_Exercise directions:_ Scan the records below. List lines holding "replace".
++++ Dataset records ++++
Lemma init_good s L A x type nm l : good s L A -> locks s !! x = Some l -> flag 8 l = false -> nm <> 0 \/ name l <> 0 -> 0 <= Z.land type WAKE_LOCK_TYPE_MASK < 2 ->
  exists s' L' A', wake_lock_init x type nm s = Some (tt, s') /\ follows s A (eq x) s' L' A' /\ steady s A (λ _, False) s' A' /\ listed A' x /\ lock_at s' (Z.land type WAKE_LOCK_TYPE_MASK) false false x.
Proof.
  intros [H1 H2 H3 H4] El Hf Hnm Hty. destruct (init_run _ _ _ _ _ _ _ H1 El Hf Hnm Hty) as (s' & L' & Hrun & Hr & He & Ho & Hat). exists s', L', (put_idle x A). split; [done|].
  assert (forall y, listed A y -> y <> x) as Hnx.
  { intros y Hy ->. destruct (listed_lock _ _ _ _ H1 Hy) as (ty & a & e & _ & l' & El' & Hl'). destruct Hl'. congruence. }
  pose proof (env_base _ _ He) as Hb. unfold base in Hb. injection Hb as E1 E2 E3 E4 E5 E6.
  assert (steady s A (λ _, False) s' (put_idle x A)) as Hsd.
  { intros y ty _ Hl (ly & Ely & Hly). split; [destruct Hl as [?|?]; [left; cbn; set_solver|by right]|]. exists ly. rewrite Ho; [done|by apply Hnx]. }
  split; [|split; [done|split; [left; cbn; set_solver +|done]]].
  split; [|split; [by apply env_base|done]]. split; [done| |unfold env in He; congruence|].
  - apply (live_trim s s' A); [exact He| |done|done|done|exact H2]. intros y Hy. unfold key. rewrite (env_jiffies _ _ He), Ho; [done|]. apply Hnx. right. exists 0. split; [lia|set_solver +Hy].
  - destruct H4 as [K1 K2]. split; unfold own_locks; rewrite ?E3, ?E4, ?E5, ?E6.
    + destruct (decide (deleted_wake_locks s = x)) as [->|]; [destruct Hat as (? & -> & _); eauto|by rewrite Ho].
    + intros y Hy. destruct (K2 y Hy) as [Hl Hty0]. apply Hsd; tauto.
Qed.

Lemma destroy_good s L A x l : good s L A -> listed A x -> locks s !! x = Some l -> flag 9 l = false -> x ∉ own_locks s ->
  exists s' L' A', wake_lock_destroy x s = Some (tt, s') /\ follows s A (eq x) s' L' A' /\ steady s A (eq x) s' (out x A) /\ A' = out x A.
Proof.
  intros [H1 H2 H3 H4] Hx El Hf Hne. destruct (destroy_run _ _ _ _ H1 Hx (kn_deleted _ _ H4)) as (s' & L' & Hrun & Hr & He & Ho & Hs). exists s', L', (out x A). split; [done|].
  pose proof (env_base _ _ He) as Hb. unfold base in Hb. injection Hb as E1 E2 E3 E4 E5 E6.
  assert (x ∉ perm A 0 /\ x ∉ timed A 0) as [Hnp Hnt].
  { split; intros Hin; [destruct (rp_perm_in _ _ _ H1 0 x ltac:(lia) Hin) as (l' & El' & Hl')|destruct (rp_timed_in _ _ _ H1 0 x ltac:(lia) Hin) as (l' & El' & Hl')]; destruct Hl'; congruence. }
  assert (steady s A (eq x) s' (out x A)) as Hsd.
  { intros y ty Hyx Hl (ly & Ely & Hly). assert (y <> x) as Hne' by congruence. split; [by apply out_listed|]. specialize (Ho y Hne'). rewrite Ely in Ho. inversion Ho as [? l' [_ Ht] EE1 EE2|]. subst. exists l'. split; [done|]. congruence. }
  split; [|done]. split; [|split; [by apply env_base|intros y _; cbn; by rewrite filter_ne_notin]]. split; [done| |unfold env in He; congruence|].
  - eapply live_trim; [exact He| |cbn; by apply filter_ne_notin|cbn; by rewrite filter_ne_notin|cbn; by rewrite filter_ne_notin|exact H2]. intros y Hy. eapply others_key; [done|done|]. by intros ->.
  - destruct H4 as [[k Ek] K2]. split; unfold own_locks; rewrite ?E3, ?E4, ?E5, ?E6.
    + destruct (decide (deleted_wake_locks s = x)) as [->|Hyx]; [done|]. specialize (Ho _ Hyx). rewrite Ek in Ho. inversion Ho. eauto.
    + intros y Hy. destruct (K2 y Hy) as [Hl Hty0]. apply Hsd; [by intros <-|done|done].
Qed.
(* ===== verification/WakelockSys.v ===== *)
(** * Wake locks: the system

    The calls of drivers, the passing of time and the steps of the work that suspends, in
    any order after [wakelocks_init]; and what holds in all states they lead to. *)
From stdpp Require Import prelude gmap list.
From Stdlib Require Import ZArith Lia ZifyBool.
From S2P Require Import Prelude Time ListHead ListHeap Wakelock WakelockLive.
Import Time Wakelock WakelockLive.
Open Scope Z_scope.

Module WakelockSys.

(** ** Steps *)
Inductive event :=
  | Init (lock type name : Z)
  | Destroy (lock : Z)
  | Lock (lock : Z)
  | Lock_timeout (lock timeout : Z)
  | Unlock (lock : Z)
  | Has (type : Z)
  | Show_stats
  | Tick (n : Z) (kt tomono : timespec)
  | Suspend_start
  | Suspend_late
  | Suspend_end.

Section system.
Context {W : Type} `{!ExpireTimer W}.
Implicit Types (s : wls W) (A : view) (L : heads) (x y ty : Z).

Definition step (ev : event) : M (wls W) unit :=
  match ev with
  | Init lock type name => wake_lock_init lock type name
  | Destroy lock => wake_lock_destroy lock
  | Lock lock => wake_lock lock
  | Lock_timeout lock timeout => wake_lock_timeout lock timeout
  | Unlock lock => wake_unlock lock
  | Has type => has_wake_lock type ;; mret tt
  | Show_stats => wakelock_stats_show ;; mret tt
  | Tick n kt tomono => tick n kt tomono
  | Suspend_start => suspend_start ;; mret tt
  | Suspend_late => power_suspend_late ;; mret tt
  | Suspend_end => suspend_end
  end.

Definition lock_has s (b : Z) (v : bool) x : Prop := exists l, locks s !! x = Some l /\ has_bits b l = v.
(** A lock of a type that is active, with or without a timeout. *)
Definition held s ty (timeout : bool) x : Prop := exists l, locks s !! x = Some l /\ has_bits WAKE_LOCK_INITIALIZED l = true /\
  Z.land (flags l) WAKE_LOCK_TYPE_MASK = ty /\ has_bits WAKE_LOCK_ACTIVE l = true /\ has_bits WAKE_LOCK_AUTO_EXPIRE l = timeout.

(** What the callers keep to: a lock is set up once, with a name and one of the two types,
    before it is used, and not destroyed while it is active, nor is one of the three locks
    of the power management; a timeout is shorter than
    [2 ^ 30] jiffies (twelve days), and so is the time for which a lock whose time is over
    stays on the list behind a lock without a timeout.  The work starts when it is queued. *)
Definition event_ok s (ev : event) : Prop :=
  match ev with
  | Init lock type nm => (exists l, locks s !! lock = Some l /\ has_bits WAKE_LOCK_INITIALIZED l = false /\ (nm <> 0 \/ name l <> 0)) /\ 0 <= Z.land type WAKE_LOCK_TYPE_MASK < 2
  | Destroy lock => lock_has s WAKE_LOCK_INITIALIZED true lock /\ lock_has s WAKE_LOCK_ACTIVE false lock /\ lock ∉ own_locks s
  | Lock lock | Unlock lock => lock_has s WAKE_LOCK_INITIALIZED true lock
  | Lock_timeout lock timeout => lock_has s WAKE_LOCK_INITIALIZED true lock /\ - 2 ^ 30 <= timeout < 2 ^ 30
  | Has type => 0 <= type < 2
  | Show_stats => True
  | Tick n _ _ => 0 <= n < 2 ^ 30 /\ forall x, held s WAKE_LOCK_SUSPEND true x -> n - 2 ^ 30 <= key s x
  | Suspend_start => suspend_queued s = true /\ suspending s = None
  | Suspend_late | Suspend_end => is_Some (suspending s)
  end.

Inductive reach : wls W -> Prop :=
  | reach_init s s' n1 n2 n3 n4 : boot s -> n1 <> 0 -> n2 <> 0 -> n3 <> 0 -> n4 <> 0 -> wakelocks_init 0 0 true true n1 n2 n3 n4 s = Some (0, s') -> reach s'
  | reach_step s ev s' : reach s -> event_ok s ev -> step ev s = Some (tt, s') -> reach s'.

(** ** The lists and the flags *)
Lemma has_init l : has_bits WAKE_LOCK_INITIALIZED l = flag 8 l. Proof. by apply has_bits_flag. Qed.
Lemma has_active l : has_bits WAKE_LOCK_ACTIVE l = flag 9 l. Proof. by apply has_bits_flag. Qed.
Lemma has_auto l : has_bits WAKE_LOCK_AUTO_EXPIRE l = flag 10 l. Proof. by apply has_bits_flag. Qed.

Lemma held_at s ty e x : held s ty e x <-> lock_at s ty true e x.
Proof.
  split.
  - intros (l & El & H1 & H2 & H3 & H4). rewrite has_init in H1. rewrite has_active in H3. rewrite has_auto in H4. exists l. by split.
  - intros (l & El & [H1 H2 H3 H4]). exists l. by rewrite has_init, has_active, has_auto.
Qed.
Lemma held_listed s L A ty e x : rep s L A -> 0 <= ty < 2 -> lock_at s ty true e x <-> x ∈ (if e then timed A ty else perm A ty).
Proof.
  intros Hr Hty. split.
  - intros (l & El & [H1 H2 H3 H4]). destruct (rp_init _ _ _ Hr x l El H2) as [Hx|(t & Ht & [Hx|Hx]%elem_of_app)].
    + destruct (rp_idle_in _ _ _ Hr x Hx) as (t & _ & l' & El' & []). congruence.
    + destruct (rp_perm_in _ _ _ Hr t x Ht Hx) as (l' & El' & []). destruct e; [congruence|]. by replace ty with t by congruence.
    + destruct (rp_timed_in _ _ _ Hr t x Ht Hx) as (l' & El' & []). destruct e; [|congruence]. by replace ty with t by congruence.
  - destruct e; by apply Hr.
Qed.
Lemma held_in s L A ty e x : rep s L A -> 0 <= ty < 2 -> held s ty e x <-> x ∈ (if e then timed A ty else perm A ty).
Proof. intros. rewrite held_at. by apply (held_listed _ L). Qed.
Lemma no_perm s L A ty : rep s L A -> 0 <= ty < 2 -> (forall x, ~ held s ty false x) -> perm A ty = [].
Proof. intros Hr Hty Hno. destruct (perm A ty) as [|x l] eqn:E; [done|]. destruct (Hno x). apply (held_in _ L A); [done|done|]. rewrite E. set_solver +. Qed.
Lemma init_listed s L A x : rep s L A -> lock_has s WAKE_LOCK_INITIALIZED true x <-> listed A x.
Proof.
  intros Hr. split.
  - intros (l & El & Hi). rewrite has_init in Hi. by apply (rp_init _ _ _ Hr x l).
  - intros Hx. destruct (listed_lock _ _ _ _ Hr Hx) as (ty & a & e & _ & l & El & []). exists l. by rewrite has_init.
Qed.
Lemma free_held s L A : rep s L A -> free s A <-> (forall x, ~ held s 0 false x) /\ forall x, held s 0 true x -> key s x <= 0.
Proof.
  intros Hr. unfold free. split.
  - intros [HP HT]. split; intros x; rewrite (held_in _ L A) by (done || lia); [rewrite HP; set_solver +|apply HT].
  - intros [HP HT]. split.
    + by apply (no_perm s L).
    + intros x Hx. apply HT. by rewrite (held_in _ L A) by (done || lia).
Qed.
++++
_Response to this exercise:_
    + destruct (rp_perm_in _ _ _ Hr t x Ht Hx) as (l' & El' & []). destruct e; [congruence|]. by replace ty with t by congruence.
    + destruct (rp_timed_in _ _ _ Hr t x Ht Hx) as (l' & El' & []). destruct e; [|congruence]. by replace ty with t by congruence.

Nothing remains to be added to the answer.